## [AIM OF THE EXERCISE]
What is needed here is an exact repetition of the records below, beginning at the line that has "None => None" and stopping after the line that has "- intros t k v. apply elem_of_map_to_list.".

╭─ EXTRACTED ENTRIES

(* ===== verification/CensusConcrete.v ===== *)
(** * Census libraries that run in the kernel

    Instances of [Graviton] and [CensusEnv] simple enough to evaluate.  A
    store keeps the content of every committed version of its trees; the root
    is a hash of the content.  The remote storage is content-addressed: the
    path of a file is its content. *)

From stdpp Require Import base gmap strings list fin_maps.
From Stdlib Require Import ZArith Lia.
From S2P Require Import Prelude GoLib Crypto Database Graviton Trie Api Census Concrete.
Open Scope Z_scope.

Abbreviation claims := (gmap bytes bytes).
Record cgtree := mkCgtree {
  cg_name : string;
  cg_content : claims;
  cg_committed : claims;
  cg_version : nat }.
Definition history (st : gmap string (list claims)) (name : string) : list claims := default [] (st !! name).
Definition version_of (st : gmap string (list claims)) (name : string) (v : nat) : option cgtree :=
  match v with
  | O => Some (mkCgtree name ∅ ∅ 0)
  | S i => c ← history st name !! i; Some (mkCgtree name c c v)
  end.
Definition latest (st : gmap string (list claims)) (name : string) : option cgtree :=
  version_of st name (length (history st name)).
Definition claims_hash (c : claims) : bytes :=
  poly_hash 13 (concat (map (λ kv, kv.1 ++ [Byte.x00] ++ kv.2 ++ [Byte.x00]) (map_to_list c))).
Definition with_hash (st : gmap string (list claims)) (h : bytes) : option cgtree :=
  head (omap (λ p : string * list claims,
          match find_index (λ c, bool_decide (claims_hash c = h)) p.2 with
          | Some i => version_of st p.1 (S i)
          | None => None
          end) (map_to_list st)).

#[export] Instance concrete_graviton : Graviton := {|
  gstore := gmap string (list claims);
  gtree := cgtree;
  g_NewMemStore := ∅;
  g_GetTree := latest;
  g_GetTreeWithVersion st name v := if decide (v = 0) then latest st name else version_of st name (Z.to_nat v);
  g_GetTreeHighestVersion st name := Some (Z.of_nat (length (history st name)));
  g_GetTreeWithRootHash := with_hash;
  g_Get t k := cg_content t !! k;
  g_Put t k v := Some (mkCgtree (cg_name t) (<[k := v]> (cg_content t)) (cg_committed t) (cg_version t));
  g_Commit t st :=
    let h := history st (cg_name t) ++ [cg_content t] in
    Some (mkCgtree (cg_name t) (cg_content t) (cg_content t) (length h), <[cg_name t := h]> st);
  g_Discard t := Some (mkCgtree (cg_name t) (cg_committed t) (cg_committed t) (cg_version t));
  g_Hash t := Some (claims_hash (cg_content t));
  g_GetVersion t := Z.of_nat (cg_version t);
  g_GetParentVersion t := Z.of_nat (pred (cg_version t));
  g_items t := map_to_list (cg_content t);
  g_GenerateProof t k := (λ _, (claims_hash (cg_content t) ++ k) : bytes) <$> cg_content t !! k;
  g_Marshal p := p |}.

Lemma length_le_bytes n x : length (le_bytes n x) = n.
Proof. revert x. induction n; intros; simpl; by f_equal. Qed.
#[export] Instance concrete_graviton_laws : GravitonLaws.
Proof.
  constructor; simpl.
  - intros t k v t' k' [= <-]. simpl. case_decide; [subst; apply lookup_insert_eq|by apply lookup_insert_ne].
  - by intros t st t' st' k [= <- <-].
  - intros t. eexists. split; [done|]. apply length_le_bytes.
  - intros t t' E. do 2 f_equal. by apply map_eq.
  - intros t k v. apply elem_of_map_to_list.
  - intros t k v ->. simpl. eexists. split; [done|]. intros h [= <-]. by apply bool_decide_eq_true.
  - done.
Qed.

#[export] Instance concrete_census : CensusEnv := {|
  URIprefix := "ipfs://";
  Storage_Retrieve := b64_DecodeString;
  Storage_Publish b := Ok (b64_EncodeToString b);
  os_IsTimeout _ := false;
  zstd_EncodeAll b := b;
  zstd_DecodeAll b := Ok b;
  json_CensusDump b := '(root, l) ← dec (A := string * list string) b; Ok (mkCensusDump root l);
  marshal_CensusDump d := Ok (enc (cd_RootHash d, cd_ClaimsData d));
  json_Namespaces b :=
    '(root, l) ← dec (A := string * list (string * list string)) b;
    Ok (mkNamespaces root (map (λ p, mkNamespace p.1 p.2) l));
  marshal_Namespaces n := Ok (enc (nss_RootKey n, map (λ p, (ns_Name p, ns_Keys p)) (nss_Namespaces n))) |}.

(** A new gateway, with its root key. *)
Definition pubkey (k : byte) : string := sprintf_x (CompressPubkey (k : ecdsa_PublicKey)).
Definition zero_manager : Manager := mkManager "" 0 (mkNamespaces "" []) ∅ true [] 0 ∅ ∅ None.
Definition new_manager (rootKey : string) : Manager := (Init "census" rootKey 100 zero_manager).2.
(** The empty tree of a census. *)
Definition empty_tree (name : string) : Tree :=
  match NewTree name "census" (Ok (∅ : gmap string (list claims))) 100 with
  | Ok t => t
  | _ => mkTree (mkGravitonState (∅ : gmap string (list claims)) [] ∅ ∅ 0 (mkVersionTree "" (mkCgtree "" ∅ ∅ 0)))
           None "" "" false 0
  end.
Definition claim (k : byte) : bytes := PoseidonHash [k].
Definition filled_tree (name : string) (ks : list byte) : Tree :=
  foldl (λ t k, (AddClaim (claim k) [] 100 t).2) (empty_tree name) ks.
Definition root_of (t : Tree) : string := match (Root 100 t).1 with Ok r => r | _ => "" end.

╰─

## [RESPONSE TO THIS EXERCISE]
          | None => None
          end) (map_to_list st)).

#[export] Instance concrete_graviton : Graviton := {|
  gstore := gmap string (list claims);
  gtree := cgtree;
  g_NewMemStore := ∅;
  g_GetTree := latest;
  g_GetTreeWithVersion st name v := if decide (v = 0) then latest st name else version_of st name (Z.to_nat v);
  g_GetTreeHighestVersion st name := Some (Z.of_nat (length (history st name)));
  g_GetTreeWithRootHash := with_hash;
  g_Get t k := cg_content t !! k;
  g_Put t k v := Some (mkCgtree (cg_name t) (<[k := v]> (cg_content t)) (cg_committed t) (cg_version t));
  g_Commit t st :=
    let h := history st (cg_name t) ++ [cg_content t] in
    Some (mkCgtree (cg_name t) (cg_content t) (cg_content t) (length h), <[cg_name t := h]> st);
  g_Discard t := Some (mkCgtree (cg_name t) (cg_committed t) (cg_committed t) (cg_version t));
  g_Hash t := Some (claims_hash (cg_content t));
  g_GetVersion t := Z.of_nat (cg_version t);
  g_GetParentVersion t := Z.of_nat (pred (cg_version t));
  g_items t := map_to_list (cg_content t);
  g_GenerateProof t k := (λ _, (claims_hash (cg_content t) ++ k) : bytes) <$> cg_content t !! k;
  g_Marshal p := p |}.

Lemma length_le_bytes n x : length (le_bytes n x) = n.
Proof. revert x. induction n; intros; simpl; by f_equal. Qed.
#[export] Instance concrete_graviton_laws : GravitonLaws.
Proof.
  constructor; simpl.
  - intros t k v t' k' [= <-]. simpl. case_decide; [subst; apply lookup_insert_eq|by apply lookup_insert_ne].
  - by intros t st t' st' k [= <- <-].
  - intros t. eexists. split; [done|]. apply length_le_bytes.
  - intros t t' E. do 2 f_equal. by apply map_eq.
  - intros t k v. apply elem_of_map_to_list.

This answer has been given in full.